◆ Exercise brief ◆
Scan the records below for the line with "String.prefix sep (String a (num +:+ sep" and the line with "- simpl in H. destruct sep; [done | done].". Repeat those two lines and every line between them exactly, and nothing else.

Extracted entries Start Marker

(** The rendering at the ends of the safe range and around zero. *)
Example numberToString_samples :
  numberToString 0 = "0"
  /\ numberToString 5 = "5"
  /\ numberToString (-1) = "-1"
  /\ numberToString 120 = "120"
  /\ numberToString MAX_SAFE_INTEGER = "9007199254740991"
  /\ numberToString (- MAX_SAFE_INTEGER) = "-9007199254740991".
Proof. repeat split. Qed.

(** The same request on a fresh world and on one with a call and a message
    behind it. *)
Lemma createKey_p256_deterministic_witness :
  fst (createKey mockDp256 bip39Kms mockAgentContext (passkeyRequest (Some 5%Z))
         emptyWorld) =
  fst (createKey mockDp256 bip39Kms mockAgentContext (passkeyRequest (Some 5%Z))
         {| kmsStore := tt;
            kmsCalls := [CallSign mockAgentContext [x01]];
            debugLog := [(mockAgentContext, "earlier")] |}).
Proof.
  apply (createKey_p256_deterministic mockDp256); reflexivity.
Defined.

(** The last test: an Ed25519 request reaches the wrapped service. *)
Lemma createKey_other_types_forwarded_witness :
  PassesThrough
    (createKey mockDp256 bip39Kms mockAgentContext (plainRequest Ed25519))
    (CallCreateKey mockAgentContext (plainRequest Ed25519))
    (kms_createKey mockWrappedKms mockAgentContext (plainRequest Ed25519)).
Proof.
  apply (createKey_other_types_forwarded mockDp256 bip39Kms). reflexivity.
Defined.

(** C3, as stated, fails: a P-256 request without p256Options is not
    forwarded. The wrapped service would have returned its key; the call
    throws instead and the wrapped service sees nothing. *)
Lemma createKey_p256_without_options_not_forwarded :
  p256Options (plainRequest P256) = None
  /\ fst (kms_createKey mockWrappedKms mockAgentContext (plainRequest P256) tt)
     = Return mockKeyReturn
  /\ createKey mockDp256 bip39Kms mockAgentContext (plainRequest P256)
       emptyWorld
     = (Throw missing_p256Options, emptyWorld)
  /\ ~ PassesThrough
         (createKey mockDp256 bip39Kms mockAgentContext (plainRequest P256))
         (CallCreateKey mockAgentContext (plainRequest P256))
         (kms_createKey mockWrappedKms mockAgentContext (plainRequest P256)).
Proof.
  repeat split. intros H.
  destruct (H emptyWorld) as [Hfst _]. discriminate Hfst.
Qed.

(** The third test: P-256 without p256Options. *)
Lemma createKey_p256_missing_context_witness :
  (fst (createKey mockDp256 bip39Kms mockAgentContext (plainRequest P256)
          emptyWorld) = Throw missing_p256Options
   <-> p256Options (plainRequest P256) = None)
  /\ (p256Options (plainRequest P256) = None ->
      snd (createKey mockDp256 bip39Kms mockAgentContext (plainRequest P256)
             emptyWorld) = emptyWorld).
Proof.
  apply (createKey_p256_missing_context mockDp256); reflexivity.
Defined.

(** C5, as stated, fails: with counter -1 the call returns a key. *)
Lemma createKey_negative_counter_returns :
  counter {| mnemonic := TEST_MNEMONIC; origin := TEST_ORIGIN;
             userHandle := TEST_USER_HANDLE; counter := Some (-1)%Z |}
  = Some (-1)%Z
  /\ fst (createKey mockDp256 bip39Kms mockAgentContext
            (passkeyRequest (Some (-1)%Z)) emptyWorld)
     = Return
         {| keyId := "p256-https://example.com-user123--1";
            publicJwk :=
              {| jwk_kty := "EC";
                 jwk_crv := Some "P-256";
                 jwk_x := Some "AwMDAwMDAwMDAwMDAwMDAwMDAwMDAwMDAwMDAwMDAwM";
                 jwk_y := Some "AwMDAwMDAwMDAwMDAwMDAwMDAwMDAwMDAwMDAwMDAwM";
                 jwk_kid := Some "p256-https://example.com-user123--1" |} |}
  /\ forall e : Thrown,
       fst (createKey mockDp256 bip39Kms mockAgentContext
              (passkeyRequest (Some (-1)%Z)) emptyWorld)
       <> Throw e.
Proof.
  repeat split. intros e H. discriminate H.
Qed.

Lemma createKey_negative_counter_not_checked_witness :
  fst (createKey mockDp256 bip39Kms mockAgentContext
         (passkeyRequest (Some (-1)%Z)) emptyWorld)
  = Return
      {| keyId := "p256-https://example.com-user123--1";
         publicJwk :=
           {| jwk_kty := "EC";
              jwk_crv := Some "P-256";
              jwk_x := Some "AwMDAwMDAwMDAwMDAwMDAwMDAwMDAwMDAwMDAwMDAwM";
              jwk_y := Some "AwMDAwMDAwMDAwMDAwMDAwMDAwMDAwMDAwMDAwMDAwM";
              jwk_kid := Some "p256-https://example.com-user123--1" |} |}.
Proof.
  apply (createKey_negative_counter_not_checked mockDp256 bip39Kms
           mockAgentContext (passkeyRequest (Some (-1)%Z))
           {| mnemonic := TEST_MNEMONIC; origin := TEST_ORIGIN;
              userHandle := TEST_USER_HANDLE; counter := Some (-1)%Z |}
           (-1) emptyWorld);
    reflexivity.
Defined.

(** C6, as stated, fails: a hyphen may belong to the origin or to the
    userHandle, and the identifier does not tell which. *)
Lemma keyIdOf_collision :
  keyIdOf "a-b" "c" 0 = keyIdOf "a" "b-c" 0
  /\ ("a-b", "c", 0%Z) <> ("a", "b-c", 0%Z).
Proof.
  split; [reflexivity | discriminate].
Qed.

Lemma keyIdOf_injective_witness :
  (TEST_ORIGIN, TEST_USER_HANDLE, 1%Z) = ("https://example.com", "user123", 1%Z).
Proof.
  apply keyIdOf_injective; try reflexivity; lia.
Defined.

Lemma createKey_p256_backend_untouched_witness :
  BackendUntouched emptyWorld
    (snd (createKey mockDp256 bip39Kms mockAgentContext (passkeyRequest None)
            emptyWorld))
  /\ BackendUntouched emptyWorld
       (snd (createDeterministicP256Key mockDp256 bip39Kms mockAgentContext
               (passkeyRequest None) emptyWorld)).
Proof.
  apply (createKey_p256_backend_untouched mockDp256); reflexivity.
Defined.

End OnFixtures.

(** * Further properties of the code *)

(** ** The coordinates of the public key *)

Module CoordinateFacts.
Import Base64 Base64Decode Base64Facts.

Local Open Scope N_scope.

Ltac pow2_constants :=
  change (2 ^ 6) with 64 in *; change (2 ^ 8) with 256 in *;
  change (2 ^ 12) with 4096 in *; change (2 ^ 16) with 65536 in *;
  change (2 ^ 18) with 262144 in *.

Extracted entries End Marker
Extracted entries Start Marker

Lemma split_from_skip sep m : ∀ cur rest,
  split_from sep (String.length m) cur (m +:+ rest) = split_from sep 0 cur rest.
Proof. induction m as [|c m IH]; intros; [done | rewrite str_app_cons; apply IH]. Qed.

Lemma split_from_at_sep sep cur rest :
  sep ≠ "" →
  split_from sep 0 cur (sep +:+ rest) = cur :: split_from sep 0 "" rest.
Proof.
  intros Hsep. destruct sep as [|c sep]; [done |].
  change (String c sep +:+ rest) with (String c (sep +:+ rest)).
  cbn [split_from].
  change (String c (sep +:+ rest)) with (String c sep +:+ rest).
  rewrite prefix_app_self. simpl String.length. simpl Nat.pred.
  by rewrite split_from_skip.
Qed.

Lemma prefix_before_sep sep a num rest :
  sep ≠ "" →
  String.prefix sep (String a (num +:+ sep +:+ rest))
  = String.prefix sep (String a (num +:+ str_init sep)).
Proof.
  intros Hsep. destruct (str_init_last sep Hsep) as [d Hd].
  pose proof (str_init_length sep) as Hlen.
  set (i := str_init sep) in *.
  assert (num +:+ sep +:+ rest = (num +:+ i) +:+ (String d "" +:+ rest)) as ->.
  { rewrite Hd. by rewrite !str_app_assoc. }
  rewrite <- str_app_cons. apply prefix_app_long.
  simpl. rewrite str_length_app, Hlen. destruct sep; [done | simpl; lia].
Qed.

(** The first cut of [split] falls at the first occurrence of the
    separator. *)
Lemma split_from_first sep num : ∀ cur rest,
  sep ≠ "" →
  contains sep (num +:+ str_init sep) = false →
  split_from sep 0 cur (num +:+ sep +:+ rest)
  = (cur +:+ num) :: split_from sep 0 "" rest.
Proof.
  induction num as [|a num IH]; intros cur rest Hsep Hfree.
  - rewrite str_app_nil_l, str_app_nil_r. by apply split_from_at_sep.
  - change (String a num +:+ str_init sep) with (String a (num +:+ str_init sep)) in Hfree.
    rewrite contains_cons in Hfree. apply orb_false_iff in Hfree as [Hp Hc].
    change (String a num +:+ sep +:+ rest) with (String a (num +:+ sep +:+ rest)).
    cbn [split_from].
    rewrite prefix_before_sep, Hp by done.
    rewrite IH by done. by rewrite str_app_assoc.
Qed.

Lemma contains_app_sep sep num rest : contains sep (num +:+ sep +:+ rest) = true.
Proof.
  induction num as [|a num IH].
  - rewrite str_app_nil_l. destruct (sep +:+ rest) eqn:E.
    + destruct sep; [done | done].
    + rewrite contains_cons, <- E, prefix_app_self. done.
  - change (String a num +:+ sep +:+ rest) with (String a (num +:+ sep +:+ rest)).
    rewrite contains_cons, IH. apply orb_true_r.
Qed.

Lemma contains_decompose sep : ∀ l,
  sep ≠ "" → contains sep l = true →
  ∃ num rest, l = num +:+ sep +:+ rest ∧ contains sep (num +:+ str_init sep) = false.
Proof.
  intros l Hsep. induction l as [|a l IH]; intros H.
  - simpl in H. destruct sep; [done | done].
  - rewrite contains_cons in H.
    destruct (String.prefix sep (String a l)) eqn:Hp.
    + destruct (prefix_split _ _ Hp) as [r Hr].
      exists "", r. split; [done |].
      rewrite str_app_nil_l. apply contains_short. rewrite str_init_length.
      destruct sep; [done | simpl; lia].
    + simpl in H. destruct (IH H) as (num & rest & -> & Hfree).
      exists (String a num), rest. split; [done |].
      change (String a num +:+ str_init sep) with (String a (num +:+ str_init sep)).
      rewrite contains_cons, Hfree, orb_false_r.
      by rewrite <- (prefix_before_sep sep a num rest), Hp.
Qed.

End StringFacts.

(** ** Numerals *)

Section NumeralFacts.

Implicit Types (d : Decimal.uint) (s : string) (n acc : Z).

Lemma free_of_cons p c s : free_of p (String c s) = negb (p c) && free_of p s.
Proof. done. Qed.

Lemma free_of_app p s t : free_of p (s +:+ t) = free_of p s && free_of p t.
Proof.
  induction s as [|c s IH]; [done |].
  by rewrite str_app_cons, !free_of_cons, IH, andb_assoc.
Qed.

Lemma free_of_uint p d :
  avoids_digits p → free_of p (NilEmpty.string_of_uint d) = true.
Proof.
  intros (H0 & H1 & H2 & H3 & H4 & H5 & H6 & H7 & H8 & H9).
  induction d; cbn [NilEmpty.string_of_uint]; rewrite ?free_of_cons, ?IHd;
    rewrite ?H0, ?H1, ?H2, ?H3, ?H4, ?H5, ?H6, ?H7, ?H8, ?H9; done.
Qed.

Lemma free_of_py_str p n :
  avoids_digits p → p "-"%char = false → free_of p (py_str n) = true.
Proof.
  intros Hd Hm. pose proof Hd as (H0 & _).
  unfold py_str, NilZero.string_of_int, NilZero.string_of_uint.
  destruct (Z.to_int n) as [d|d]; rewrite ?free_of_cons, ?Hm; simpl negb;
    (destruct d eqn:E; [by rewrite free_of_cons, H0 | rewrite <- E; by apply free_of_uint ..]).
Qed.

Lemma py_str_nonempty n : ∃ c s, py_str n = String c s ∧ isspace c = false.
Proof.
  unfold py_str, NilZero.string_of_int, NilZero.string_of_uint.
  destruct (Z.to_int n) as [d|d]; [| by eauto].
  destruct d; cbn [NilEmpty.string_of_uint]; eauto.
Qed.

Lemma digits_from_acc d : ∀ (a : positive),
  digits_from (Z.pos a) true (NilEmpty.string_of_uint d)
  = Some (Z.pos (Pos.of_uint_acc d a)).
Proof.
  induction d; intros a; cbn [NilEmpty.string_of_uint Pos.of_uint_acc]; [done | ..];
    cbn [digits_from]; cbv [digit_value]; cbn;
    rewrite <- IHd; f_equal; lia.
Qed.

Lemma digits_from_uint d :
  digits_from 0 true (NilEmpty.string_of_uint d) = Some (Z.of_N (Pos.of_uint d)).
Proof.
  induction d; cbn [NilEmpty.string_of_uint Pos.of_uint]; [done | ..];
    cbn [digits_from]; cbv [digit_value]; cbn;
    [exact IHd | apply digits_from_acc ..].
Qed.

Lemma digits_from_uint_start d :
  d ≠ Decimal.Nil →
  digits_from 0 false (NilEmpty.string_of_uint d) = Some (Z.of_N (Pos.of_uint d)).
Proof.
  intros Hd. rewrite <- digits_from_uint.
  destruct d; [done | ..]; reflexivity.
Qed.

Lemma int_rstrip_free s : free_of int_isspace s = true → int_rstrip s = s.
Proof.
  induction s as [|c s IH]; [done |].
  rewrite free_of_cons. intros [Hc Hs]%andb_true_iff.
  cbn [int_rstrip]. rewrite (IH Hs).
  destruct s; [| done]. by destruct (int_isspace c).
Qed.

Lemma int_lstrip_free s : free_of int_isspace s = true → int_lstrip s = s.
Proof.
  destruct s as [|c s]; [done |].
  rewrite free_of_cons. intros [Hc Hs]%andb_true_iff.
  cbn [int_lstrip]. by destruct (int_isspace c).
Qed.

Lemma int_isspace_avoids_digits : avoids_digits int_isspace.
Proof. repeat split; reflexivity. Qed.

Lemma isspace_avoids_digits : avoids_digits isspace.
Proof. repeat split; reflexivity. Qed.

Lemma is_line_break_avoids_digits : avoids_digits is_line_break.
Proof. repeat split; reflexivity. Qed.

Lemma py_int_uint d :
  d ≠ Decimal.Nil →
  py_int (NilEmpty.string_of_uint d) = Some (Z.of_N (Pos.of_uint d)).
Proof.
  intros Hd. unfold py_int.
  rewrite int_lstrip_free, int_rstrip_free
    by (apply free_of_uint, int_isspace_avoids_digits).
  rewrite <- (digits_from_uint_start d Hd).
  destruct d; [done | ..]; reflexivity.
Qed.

Extracted entries End Marker

◆ Worked solution ◆
  String.prefix sep (String a (num +:+ sep +:+ rest))
  = String.prefix sep (String a (num +:+ str_init sep)).
Proof.
  intros Hsep. destruct (str_init_last sep Hsep) as [d Hd].
  pose proof (str_init_length sep) as Hlen.
  set (i := str_init sep) in *.
  assert (num +:+ sep +:+ rest = (num +:+ i) +:+ (String d "" +:+ rest)) as ->.
  { rewrite Hd. by rewrite !str_app_assoc. }
  rewrite <- str_app_cons. apply prefix_app_long.
  simpl. rewrite str_length_app, Hlen. destruct sep; [done | simpl; lia].
Qed.

(** The first cut of [split] falls at the first occurrence of the
    separator. *)
Lemma split_from_first sep num : ∀ cur rest,
  sep ≠ "" →
  contains sep (num +:+ str_init sep) = false →
  split_from sep 0 cur (num +:+ sep +:+ rest)
  = (cur +:+ num) :: split_from sep 0 "" rest.
Proof.
  induction num as [|a num IH]; intros cur rest Hsep Hfree.
  - rewrite str_app_nil_l, str_app_nil_r. by apply split_from_at_sep.
  - change (String a num +:+ str_init sep) with (String a (num +:+ str_init sep)) in Hfree.
    rewrite contains_cons in Hfree. apply orb_false_iff in Hfree as [Hp Hc].
    change (String a num +:+ sep +:+ rest) with (String a (num +:+ sep +:+ rest)).
    cbn [split_from].
    rewrite prefix_before_sep, Hp by done.
    rewrite IH by done. by rewrite str_app_assoc.
Qed.

Lemma contains_app_sep sep num rest : contains sep (num +:+ sep +:+ rest) = true.
Proof.
  induction num as [|a num IH].
  - rewrite str_app_nil_l. destruct (sep +:+ rest) eqn:E.
    + destruct sep; [done | done].
    + rewrite contains_cons, <- E, prefix_app_self. done.
  - change (String a num +:+ sep +:+ rest) with (String a (num +:+ sep +:+ rest)).
    rewrite contains_cons, IH. apply orb_true_r.
Qed.

Lemma contains_decompose sep : ∀ l,
  sep ≠ "" → contains sep l = true →
  ∃ num rest, l = num +:+ sep +:+ rest ∧ contains sep (num +:+ str_init sep) = false.
Proof.
  intros l Hsep. induction l as [|a l IH]; intros H.
  - simpl in H. destruct sep; [done | done].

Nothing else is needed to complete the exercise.